No sabe cuánto tiempo le ha dedicado al primer párrafo de su obra. Cada día lo lee varias veces, mentalmente y en voz alta, y vuelve a editarlo, le cambia la puntuación, reordena las palabras y lo saborea hasta el cansancio; incluso, cuando el desespero lo embarga, lo borra y vuelve a escribirlo desde cero, dando inicio una vez más a ese ciclo que se repite y que quién sabe cuándo va a lograr romper.
Ya tiene claro qué es lo que quiere narrar, la escena con la que quiere iniciar, el sentimiento a transmitir, la manera en que van a interactuar los personajes, pero siente que si ese primer párrafo no es contundente, y que si no tiene sentido alguno, no vale la pena continuar. Hay días en que cataloga las pocas líneas como el inicio de una obra que va a sacudir los cimientos de la literatura, pero en otros le parece una completa basura. Muchos le han asegurado que la perfección no se puede alcanzar y le recomiendan que no sea tan obstinado. Sabe que nada es perfecto, pero siente que su primer párrafo se puede acercar mucho.

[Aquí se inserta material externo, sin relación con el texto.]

Definition struct_rpc_clnt : decl := Struct "rpc_clnt" [
  mem "cl_count" (name_ "refcount_t");
  mem "cl_clid" t_uint;
  mem "cl_clients" (struct_ "list_head");
  mem "cl_tasks" (struct_ "list_head");
  mem "cl_pid" (name_ "atomic_t");
  mem "cl_lock" (name_ "spinlock_t");
  mem "cl_xprt" (ptr (struct_ "rpc_xprt"));
  mem "cl_procinfo" (ptr (struct_ "rpc_procinfo"));
  mem "cl_prog" (name_ "u32");
  mem "cl_vers" (name_ "u32");
  mem "cl_maxproc" (name_ "u32");
  mem "cl_auth" (ptr (struct_ "rpc_auth"));
  mem "cl_stats" (ptr (struct_ "rpc_stat"));
  mem "cl_metrics" (ptr (struct_ "rpc_iostats"));
  bits "cl_softrtry" t_uint 1;
  bits "cl_softerr" t_uint 1;
  bits "cl_discrtry" t_uint 1;
  bits "cl_noretranstimeo" t_uint 1;
  bits "cl_autobind" t_uint 1;
  bits "cl_chatty" t_uint 1;
  bits "cl_shutdown" t_uint 1;
  mem "cl_xprtsec" (struct_ "xprtsec_parms");
  mem "cl_rtt" (ptr (struct_ "rpc_rtt"));
  mem "cl_timeout" (ptr (struct_ "rpc_timeout"));
  mem "cl_swapper" (name_ "atomic_t");
  mem "cl_nodelen" t_int;
  mem "cl_nodename" (arr t_char 65);
  mem "cl_pipedir_objects" (struct_ "rpc_pipe_dir_head");
  mem "cl_parent" (ptr (struct_ "rpc_clnt"));
  mem "cl_rtt_default" (struct_ "rpc_rtt");
  mem "cl_timeout_default" (struct_ "rpc_timeout");
  mem "cl_program" (ptr (struct_ "rpc_program"));
  mem "cl_principal" (ptr t_char);
  mem "cl_debugfs" (ptr (struct_ "dentry"));
  mem "cl_sysfs" (ptr (struct_ "rpc_sysfs_client"));
  anon (union_body [mem "cl_xpi" (struct_ "rpc_xprt_iter"); mem "cl_work" (struct_ "work_struct")]);
  mem "cl_cred" (ptr (struct_ "cred"));
  mem "cl_max_connect" t_uint;
  mem "pipefs_sb" (ptr (struct_ "super_block"))].
(* ===== verification/BlockConcurrency.v ===== *)
(** * Block I/O latency on several CPUs

    How the completions of block_latency.c count when their helper calls
    interleave: never too much, exactly once the histogram exists, and possibly
    too little when two CPUs create it at the same time. *)
From S2P Require Import Prelude BpfMap Common BpfProg BpfRecord BpfTracer BpfWarm BlockLatency.

(** No interleaving invents a sample: after any schedule of tracepoint
    programs on any number of CPUs, with any evictions, a counter of slot [s],
    whichever element of the histogram map it lies in, is at most the number of
    increments of that slot the schedule performed. *)
Theorem block_never_overcounts evs sc s q :
  0 <= s →
  hist_slot (bm_load (st_hists (exec sc (block_init, block_program <$> evs)).1) q) s
    <= Z.of_nat (adds s sc (block_init, block_program <$> evs)).
Proof.
  intros Hs.
  pose proof (exec_slot_le is_u64 sc (block_init, block_program <$> evs) s q 0 (block_init_safe evs) Hs) as H.
  rewrite Z.add_0_l in H. apply H; [done|]. intros q'. unfold bm_load. simpl. rewrite lookup_empty.
  simpl. by rewrite hist_slot_zero.
Qed.

Lemma block_never_overcounts_witness :
  hist_slot (bm_load (st_hists (exec [(0%nat, Input 7 1 (Choice true [] 0) (Choice true [] 0))]
    (block_init, block_program <$> [Issue (BlockRq 8 64 [82])])).1) 0) 3 <= 0.
Proof.
  apply (block_never_overcounts [Issue (BlockRq 8 64 [82])] [(0%nat, Input 7 1 (Choice true [] 0) (Choice true [] 0))] 3 0).
  lia.
Defined.

(** What an event means, which does not depend on the kernel's choices. *)
Definition block_meaning (ev : block_event) : tevent req_key Z block_hist_key :=
  block_abstract ev (Input 0 0 (Choice true [] 0) (Choice true [] 0)).

Lemma block_programs_tracers (evs : list block_event) : block_program <$> evs = tracer (λ t, t) <$> (block_meaning <$> evs).
Proof. rewrite <- list_fmap_compose. apply list_fmap_ext. intros _ ev _. apply block_program_tracer. Qed.

(** What the completions of a schedule have observed: whether there was an issue,
    when it was and when they read the clock. *)
Definition block_observed (sc : list (nat * block_input)) (st : block_state) (evs : list block_event) : list (observation Z) :=
  watch (block_meaning <$> evs) sc (st, block_program <$> evs) (replicate (length evs) Begin).

(** C10.  Once the histogram of a device and operation exists, no interleaving
    loses or repeats a sample: take any well-formed state in which the key [hk] has
    its histogram, any events on any number of CPUs and any schedule of their helper
    calls that does not evict [hk].  Each counter of [hk] grows, modulo 2^64, by
    exactly the number of completions of that device and operation that have run to
    their end and whose latency, from the issue time they found to the time they
    read, lies in the slot: a completion that has ended counts once, one that has
    not does not count yet, and issues, completions without an issue, of an unknown
    kind or of other keys, and clocks that ran backwards do not count at all. *)
Theorem block_existing_histogram_exact st (evs : list block_event) sc hk e s :
  state_wf st → (∀ q, hist_wf (bm_load (st_hists st) q)) → bm_lookup (st_hists st) hk = Some e →
  Forall (λ x, hk ∉ ch_evict (in_hist x.2)) sc → 0 <= s →
  let cf := exec sc (st, block_program <$> evs) in
  count_at cf.1 hk s =
    u64 (count_at st hk s + Z.of_nat (completions (λ t, t) hk s (block_meaning <$> evs) (block_observed sc st evs) cf.2)).
Proof.
  intros Hwf Hm Hlk Hsc Hs. unfold block_observed. rewrite block_programs_tracers, <- (length_fmap block_meaning).
  apply (exec_counts_completions (λ t, t) hk e); [by split|done|done].
Qed.

(** The histogram of reads of device 8388608 in element 0; one of two reads, issued
    at 1 us and at 2 us, completes at 9 us, the other is interrupted before it is
    counted. *)
Definition two_reads : list block_event := [Complete (BlockRq 8388608 0 [82]); Complete (BlockRq 8388608 8 [82])].
Definition reads_key : block_hist_key := BlockHistKey 8388608 0 [0; 0; 0].
Definition reads_state : block_state :=
  State (bm_update (Choice true [] 1) (ReqKey 8388608 8) 2000 (bm_update (Choice true [] 0) (ReqKey 8388608 0) 1000 block_start))
        (bm_update (Choice true [] 0) reads_key zero_hist block_hists).
Definition reads_schedule : list (nat * block_input) :=
  let i := Input 9000 0 (Choice true [] 5) (Choice true [] 5) in
  replicate 3 (0%nat, i) ++ replicate 5 (1%nat, i) ++ replicate 3 (0%nat, i).

Lemma block_existing_histogram_exact_witness :
  count_at (exec reads_schedule (reads_state, block_program <$> two_reads)).1 reads_key 3 = 1 ∧
  count_at (exec reads_schedule (reads_state, block_program <$> two_reads)).1 reads_key 2 = 0 ∧
  completions (λ t, t) reads_key 2 (block_meaning <$> two_reads) (block_observed reads_schedule reads_state two_reads) [Ret; Ret] = 1%nat.
Proof.
  assert (Hwf : state_wf reads_state) by (split; repeat apply bm_wf_update; apply bm_wf_empty).
  assert (Hm : ∀ q, hist_wf (bm_load (st_hists reads_state) q))
    by (intros q; cbn [st_hists reads_state]; apply bm_load_update_ok; [apply zero_hist_wf|]; intros; apply zero_hist_wf).
  assert (Hsc : Forall (λ x, reads_key ∉ ch_evict (in_hist x.2)) reads_schedule)
    by (unfold reads_schedule; repeat apply Forall_app_2; apply Forall_replicate, not_elem_of_nil).
  rewrite (block_existing_histogram_exact reads_state two_reads reads_schedule reads_key 0%nat 3 Hwf Hm ltac:(vm_compute; reflexivity) Hsc ltac:(lia)).
  rewrite (block_existing_histogram_exact reads_state two_reads reads_schedule reads_key 0%nat 2 Hwf Hm ltac:(vm_compute; reflexivity) Hsc ltac:(lia)).
  split; [|split]; vm_compute; reflexivity.
Defined.

(** ** A lost sample *)

(** Two reads of one device complete on two CPUs before any read of it has
    completed: both find no histogram. *)
Definition race_rq (sector : Z) : block_rq := BlockRq 8388608 sector [82].
Definition race_key : block_hist_key := BlockHistKey 8388608 0 [0; 0; 0].
Definition race_input (e : nat) (ns : Z) : block_input := Input ns 0 (Choice true [] e) (Choice true [] e).

Definition race_issued : block_state :=
  run_trace block_program block_init [(Issue (race_rq 0), race_input 0 1000); (Issue (race_rq 8), race_input 1 2000)].

Definition race_config : block_state * list block_prog :=
  (race_issued, [block_program (Complete (race_rq 0)); block_program (Complete (race_rq 8))]).

(** CPU 1 creates the histogram again (and takes element 1) after CPU 0 has
    created it and looked it up in element 0. *)
Definition race_schedule : list (nat * block_input) :=
  replicate 5 (0%nat, race_input 0 100000) ++ replicate 5 (1%nat, race_input 1 100000) ++
  replicate 2 (0%nat, race_input 0 100000) ++ replicate 3 (1%nat, race_input 1 100000) ++
  replicate 1 (0%nat, race_input 0 100000).

(** The histogram is created with [BPF_ANY], which replaces an entry another
    CPU created in the meantime: there is a schedule without eviction or failure
    in which both completions run to their end and both increment a counter,
    yet the histogram of the device counts one sample. *)
Theorem block_creation_race_loses_sample :
  Forall (λ x, ch_evict (in_hist x.2) = [] ∧ ch_ok (in_hist x.2) = true) race_schedule ∧
  (exec race_schedule race_config).2 = [Ret; Ret] ∧
  adds 6 race_schedule race_config = 2%nat ∧
  (∀ s, 0 <= s < MAX_SLOTS → count_at (exec race_schedule race_config).1 race_key s = if s =? 6 then 1 else 0).
Proof.
  split_and!; [|vm_compute; reflexivity..|].
  - unfold race_schedule. repeat apply Forall_app_2; by apply Forall_replicate.
  - assert (Hall : forallb (λ s, count_at (exec race_schedule race_config).1 race_key s =? (if s =? 6 then 1 else 0))
      (seqZ 0 MAX_SLOTS) = true) by (vm_compute; reflexivity).
    intros s Hs. rewrite forallb_forall in Hall. apply Z.eqb_eq, Hall, list_elem_of_In, elem_of_seqZ. lia.
Qed.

Quiere que las líneas sean una descarga de adrenalina en el lector, una bofetada, que los sacuda de alguna forma y de la que no se puedan recuperar fácilmente.
“Cuando Gregorio Samsa se despertó una mañana después de un sueño intranquilo, se encontró sobre su cama convertido en un monstruoso insecto”. Por ejemplo, ¿Cómo no estremecerse con el inicio de la novela de Kafka?, se pregunta.
“La música clásica me la pone dura” es la altiva frase con la que James Rhodes abre Instrumental, ls obra autobiográfica del pianista que leyó hace poco. Rhodes queda en deuda con el lector en las 275 páginas restantes, en las que debe demostrar por qué es tan poderoso ese vórtice de palabras que crea y nos succiona con tanta fuerza.
Piensa que su primer párrafo debe contener la historia que se pretende contar y miles de historias paralelas quizás igual de importantes que la principal.